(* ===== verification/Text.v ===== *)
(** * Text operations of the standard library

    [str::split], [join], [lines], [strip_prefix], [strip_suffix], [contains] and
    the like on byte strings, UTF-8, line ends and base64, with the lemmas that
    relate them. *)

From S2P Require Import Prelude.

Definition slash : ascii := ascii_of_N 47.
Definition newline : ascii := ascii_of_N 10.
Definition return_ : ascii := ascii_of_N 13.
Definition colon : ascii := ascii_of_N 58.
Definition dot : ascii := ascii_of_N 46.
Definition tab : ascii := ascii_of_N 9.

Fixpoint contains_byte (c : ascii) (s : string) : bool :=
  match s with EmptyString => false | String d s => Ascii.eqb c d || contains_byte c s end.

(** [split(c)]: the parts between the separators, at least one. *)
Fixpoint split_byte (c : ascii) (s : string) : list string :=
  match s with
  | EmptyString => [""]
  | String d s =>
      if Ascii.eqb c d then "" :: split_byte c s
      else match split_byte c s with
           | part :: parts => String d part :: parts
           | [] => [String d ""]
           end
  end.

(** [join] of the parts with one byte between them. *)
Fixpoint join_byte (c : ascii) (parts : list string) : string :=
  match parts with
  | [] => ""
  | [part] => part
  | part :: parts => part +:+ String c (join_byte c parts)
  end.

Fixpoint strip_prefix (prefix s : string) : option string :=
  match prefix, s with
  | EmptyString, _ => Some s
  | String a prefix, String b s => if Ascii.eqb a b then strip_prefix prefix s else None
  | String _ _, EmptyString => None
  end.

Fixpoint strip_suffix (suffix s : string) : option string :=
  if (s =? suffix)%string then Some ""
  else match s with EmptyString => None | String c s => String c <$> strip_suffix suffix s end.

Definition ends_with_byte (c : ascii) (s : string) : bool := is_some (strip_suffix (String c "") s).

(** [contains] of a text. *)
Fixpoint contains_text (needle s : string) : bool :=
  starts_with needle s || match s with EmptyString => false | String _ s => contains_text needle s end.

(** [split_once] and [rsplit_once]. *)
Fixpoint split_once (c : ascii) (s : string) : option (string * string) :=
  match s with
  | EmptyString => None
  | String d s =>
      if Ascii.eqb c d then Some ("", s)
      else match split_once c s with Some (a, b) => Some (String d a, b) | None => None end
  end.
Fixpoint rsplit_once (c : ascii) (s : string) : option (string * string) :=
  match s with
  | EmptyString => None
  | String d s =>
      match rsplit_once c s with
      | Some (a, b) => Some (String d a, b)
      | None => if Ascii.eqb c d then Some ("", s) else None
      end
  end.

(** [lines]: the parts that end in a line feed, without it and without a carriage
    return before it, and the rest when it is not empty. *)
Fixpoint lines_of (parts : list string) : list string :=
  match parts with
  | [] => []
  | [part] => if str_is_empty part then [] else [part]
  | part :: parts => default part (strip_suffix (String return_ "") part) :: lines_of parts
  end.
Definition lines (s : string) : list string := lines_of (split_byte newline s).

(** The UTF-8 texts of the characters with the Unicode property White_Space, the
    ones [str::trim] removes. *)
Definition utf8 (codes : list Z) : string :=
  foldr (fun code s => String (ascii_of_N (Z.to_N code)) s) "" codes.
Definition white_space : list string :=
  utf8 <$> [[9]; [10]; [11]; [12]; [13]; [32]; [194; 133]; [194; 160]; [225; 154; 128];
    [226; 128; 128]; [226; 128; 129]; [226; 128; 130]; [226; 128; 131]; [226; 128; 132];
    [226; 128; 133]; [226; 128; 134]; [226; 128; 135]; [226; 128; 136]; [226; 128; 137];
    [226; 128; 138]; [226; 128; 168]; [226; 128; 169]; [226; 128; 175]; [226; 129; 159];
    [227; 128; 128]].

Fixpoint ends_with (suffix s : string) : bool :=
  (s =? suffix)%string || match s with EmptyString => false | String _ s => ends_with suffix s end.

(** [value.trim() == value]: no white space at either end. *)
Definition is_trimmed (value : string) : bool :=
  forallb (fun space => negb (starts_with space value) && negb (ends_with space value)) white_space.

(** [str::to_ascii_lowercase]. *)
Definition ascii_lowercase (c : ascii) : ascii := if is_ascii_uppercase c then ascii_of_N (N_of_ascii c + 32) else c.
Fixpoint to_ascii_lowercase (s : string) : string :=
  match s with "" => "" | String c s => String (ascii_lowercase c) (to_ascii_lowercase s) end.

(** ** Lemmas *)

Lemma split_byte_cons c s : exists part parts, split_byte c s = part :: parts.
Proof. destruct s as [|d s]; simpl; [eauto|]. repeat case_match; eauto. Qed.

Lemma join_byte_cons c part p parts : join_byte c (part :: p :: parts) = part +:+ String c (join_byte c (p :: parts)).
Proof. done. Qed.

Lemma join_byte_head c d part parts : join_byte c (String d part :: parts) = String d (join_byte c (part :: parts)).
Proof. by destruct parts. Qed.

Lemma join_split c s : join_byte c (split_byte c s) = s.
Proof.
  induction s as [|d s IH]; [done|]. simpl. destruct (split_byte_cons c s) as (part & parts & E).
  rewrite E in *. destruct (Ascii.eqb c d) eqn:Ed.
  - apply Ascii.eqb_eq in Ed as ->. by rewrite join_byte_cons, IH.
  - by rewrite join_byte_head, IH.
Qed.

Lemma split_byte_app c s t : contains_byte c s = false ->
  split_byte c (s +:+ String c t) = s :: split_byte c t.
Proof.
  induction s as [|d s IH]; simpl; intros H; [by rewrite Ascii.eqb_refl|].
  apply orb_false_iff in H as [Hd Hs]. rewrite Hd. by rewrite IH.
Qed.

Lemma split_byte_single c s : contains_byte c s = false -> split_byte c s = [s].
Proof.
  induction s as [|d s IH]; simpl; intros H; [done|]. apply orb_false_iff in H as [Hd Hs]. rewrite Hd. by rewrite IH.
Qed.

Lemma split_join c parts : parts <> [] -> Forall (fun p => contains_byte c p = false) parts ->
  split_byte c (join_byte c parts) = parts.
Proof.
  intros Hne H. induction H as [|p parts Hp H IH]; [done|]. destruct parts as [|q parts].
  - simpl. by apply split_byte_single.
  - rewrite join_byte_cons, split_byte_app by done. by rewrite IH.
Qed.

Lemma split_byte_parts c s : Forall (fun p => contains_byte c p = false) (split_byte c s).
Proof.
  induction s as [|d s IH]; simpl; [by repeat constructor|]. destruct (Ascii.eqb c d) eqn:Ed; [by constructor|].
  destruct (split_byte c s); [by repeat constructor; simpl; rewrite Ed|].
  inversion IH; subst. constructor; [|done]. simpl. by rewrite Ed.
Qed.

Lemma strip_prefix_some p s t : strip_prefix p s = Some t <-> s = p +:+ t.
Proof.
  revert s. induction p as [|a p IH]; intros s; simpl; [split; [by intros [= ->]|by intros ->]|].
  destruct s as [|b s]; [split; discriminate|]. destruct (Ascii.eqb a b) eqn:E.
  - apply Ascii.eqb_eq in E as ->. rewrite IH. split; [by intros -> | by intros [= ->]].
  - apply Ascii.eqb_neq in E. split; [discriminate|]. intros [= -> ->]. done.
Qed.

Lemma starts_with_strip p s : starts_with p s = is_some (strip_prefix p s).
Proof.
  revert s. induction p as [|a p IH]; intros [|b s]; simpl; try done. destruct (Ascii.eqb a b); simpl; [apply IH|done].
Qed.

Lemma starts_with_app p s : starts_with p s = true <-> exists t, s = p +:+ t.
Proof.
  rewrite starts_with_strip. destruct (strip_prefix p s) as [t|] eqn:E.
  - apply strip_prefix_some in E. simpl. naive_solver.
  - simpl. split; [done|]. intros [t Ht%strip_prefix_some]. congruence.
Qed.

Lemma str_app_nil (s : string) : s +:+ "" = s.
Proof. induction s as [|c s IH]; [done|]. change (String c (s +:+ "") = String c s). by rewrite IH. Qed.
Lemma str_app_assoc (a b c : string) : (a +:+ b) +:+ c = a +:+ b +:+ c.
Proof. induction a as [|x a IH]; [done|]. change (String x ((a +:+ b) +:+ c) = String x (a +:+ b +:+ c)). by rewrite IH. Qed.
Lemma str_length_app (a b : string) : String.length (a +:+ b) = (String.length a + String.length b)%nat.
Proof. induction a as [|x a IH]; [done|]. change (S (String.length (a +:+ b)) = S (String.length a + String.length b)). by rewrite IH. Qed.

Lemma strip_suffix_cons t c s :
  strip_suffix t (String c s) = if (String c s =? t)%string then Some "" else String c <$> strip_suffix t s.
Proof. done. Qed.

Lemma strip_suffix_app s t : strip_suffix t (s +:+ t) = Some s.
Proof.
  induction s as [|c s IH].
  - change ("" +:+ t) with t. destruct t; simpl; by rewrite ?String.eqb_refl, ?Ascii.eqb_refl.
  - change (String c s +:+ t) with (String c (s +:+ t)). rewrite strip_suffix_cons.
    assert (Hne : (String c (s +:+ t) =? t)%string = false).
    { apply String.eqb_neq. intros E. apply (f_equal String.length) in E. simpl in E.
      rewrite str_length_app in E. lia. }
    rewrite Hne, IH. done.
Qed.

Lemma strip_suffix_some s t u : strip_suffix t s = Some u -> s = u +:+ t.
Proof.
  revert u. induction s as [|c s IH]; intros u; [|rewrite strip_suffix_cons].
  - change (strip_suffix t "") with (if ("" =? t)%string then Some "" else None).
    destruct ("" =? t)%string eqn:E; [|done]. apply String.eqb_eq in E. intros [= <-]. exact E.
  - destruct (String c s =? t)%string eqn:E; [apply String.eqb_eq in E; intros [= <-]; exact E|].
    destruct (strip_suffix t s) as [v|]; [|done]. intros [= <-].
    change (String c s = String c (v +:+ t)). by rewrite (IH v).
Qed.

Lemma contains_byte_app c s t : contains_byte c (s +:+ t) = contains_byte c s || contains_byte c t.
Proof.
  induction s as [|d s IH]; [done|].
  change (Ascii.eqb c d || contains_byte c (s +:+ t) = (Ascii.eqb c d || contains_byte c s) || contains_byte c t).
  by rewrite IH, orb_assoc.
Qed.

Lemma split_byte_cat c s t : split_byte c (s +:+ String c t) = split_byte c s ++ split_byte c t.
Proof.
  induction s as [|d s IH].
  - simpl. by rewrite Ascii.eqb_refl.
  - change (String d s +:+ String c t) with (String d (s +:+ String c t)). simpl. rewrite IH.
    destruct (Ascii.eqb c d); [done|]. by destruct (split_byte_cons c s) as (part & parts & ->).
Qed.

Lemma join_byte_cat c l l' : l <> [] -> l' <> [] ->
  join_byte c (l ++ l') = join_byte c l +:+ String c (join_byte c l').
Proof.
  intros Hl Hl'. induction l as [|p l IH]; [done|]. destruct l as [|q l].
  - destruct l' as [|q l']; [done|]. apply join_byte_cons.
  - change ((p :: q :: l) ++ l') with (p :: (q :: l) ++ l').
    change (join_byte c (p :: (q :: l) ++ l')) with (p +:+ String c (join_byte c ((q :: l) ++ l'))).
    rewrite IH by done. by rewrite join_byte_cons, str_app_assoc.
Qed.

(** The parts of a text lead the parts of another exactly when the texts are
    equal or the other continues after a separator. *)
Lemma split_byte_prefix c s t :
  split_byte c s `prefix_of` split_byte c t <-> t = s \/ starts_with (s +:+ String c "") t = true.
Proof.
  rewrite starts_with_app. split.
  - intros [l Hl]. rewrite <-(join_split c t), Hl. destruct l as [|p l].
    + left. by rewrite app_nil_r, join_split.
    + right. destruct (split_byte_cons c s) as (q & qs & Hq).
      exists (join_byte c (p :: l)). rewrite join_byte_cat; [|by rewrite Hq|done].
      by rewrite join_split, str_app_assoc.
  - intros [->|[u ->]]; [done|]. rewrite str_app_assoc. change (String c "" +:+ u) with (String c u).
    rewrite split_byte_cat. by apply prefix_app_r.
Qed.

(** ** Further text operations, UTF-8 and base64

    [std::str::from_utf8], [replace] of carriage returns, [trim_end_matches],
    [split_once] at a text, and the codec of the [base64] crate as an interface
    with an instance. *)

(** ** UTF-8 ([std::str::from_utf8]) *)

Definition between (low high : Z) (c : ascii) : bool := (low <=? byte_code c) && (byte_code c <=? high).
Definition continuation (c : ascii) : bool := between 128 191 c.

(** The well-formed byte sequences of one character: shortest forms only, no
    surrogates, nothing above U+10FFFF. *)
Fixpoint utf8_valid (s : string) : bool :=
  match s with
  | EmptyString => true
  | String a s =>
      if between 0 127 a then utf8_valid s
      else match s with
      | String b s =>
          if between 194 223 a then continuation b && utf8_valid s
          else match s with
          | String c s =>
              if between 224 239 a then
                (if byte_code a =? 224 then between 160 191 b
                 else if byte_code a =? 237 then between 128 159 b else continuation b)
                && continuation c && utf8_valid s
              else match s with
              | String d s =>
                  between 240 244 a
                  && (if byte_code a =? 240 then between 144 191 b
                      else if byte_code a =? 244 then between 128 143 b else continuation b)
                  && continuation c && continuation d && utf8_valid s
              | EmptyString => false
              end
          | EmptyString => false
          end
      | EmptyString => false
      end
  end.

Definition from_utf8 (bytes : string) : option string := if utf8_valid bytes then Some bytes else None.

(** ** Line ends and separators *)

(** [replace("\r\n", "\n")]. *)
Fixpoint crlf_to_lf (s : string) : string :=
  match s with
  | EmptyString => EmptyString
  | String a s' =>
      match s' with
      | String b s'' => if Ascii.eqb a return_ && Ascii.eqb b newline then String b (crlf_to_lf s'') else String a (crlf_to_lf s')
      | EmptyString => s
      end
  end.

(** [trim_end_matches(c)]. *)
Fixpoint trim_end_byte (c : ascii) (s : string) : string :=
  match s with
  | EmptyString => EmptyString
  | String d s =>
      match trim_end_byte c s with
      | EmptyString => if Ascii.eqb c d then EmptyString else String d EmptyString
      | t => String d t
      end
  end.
* * *
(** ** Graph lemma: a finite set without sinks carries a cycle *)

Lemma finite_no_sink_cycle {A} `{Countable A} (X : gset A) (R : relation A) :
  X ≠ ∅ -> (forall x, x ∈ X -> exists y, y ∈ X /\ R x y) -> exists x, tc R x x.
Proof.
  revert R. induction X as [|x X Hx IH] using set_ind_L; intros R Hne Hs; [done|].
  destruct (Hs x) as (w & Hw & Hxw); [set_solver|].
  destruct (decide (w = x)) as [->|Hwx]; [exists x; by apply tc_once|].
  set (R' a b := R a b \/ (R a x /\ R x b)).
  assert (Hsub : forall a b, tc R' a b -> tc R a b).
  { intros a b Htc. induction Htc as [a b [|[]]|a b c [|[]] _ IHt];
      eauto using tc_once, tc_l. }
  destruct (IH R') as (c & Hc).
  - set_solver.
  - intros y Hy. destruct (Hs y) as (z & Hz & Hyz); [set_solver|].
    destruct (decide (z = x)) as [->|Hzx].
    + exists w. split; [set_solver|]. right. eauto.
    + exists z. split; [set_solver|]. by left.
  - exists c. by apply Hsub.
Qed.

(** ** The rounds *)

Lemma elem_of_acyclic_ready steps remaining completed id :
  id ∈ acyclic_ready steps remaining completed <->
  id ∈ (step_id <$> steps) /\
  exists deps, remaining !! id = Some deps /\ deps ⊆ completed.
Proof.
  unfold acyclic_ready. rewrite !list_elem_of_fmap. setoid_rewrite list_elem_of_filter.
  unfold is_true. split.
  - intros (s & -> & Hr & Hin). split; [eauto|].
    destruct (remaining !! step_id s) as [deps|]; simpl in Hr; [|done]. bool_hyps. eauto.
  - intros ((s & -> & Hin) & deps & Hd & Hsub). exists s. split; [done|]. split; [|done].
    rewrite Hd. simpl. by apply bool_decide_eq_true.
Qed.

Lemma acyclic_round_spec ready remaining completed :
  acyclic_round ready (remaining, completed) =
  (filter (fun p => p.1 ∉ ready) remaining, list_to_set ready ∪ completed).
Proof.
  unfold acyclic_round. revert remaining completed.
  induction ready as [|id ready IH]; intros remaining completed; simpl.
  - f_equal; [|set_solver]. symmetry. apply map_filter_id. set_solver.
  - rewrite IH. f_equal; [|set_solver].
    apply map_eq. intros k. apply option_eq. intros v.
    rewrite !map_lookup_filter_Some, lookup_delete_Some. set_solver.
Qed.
...
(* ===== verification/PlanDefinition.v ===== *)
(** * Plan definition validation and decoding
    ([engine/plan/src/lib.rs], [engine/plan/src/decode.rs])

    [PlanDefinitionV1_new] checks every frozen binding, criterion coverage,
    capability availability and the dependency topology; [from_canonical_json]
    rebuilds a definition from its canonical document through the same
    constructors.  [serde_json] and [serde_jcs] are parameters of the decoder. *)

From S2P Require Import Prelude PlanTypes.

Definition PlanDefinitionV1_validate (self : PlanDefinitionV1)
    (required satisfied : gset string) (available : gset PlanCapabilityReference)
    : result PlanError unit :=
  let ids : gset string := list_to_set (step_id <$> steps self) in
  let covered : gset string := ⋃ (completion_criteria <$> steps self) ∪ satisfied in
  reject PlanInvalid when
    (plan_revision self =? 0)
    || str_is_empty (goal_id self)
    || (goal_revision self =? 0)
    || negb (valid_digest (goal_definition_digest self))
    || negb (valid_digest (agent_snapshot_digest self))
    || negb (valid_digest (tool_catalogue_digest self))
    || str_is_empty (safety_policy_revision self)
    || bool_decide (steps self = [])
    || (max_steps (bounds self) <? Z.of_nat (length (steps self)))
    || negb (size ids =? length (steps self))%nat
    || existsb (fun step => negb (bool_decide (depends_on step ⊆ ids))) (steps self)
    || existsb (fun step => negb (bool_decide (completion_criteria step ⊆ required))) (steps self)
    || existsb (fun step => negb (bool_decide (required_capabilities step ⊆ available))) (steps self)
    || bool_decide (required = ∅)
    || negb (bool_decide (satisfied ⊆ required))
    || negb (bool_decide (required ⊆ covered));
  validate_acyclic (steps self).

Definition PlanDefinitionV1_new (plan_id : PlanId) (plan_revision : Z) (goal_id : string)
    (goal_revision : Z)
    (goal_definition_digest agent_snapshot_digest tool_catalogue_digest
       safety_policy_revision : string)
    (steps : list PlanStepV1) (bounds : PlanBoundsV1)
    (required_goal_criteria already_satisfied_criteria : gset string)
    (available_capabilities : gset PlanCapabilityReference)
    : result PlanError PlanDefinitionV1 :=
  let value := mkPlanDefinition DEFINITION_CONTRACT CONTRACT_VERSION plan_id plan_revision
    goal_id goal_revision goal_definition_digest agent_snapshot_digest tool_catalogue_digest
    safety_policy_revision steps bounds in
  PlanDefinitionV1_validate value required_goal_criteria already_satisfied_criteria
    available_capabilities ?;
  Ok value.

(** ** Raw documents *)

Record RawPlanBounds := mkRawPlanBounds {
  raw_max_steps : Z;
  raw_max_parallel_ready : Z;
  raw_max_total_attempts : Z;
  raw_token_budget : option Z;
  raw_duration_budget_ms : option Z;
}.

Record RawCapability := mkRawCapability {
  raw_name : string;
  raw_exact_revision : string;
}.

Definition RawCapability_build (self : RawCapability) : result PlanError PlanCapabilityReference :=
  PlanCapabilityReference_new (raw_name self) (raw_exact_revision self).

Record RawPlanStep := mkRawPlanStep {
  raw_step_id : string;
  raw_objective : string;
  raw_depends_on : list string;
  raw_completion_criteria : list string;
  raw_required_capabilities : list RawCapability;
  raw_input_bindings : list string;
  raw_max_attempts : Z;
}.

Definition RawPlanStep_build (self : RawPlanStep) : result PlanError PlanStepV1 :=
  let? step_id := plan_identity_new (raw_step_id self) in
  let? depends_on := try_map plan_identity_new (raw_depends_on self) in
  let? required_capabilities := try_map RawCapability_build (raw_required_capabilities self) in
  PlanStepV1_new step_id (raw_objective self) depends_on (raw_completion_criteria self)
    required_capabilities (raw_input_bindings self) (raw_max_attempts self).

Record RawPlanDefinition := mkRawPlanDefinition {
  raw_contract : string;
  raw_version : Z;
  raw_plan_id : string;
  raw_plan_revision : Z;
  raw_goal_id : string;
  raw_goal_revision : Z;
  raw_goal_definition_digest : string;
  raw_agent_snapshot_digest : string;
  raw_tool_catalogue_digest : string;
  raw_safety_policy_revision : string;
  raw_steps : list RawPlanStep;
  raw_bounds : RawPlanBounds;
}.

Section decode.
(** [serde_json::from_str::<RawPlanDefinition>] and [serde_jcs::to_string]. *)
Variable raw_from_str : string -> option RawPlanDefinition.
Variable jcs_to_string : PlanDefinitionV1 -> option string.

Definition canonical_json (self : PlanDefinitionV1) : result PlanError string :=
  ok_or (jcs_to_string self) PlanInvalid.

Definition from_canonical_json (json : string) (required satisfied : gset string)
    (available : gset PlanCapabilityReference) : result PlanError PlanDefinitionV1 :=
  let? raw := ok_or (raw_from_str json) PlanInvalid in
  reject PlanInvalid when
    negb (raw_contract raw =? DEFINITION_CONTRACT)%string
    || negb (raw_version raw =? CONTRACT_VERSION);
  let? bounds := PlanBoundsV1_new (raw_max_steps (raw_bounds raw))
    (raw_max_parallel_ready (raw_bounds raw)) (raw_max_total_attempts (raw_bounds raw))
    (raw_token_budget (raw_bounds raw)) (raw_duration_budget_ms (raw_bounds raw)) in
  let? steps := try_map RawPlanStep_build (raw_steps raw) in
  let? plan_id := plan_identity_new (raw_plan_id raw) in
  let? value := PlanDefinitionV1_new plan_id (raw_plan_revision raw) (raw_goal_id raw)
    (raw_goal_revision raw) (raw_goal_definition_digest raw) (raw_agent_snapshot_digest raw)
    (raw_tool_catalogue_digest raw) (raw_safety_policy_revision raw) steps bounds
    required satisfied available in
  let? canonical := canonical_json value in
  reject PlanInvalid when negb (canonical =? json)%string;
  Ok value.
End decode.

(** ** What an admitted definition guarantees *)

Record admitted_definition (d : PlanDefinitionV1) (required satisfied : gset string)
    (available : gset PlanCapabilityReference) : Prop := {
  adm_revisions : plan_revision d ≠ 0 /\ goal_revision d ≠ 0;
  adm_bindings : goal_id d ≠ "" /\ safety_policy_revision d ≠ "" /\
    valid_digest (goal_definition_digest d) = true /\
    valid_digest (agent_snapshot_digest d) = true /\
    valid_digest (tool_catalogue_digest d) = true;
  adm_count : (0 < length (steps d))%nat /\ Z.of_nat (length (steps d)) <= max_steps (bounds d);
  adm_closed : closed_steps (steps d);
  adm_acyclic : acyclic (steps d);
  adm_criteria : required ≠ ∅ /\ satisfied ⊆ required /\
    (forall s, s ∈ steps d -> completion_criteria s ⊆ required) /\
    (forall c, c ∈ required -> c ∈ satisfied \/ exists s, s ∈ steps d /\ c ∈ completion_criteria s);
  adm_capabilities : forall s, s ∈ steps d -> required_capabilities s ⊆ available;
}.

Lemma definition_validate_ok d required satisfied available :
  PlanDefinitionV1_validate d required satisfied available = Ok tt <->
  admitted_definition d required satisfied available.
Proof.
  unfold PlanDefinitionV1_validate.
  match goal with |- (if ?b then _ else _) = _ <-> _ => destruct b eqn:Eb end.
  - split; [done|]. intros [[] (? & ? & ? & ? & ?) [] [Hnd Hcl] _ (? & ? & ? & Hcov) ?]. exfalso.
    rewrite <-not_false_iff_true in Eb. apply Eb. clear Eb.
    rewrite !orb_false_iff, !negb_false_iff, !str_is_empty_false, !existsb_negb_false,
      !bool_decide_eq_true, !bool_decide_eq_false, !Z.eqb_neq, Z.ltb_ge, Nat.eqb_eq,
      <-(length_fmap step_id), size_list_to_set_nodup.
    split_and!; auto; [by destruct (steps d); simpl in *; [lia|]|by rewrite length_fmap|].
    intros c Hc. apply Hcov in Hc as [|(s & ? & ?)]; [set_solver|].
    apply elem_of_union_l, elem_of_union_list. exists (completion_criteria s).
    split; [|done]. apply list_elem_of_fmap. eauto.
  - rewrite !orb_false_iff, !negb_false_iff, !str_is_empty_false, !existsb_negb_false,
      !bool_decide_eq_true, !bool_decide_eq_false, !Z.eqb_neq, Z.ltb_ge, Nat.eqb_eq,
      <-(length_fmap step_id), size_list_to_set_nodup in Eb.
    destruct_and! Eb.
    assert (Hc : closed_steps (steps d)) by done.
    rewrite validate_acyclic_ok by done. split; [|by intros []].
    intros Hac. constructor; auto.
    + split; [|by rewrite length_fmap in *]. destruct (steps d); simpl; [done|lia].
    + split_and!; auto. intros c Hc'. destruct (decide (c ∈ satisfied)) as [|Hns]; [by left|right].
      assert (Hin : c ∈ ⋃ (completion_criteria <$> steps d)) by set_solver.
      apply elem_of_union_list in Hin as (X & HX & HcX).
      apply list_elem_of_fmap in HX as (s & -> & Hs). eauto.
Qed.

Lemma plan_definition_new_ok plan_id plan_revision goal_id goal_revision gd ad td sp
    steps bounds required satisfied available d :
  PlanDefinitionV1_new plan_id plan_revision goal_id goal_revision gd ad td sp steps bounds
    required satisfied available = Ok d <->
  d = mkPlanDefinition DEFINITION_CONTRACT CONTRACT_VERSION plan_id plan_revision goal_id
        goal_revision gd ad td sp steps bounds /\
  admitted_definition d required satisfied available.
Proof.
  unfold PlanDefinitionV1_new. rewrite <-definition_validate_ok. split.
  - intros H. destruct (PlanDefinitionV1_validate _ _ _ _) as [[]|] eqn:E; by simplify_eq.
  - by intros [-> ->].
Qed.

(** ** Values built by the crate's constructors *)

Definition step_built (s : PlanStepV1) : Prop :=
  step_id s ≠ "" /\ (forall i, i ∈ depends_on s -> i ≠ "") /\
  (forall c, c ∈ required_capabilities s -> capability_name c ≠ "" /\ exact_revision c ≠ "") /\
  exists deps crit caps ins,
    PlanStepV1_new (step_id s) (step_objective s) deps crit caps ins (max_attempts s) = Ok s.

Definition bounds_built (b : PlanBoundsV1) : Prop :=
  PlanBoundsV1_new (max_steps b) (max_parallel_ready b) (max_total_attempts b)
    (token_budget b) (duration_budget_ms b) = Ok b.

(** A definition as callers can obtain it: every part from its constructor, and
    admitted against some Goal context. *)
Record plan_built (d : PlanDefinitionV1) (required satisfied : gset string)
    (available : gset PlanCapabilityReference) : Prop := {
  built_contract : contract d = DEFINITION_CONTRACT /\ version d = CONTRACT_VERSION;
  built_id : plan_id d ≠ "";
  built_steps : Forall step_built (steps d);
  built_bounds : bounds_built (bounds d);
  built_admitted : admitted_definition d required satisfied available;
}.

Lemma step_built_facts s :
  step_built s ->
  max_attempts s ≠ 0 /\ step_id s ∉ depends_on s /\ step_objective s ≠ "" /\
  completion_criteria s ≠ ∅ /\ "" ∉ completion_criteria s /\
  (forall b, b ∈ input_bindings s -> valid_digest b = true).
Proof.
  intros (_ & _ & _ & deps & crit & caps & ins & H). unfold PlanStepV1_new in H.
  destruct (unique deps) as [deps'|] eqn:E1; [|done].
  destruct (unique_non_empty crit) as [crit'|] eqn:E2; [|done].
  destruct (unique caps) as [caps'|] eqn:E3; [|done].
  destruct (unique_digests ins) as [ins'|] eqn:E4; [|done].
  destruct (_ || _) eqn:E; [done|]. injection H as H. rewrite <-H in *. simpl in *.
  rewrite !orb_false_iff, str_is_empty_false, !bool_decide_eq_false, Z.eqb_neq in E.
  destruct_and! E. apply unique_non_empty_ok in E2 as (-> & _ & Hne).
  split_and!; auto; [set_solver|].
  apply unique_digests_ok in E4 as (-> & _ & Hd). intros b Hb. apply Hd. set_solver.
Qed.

→ To do:
Could you return exactly the lines above from the line with "intros Hl Hl'." to the line with "change (join_byte c", both included, and nothing else?

→ Answer to the exercise:
  intros Hl Hl'. induction l as [|p l IH]; [done|]. destruct l as [|q l].
  - destruct l' as [|q l']; [done|]. apply join_byte_cons.
  - change ((p :: q :: l) ++ l') with (p :: (q :: l) ++ l').
    change (join_byte c (p :: (q :: l) ++ l')) with (p +:+ String c (join_byte c ((q :: l) ++ l'))).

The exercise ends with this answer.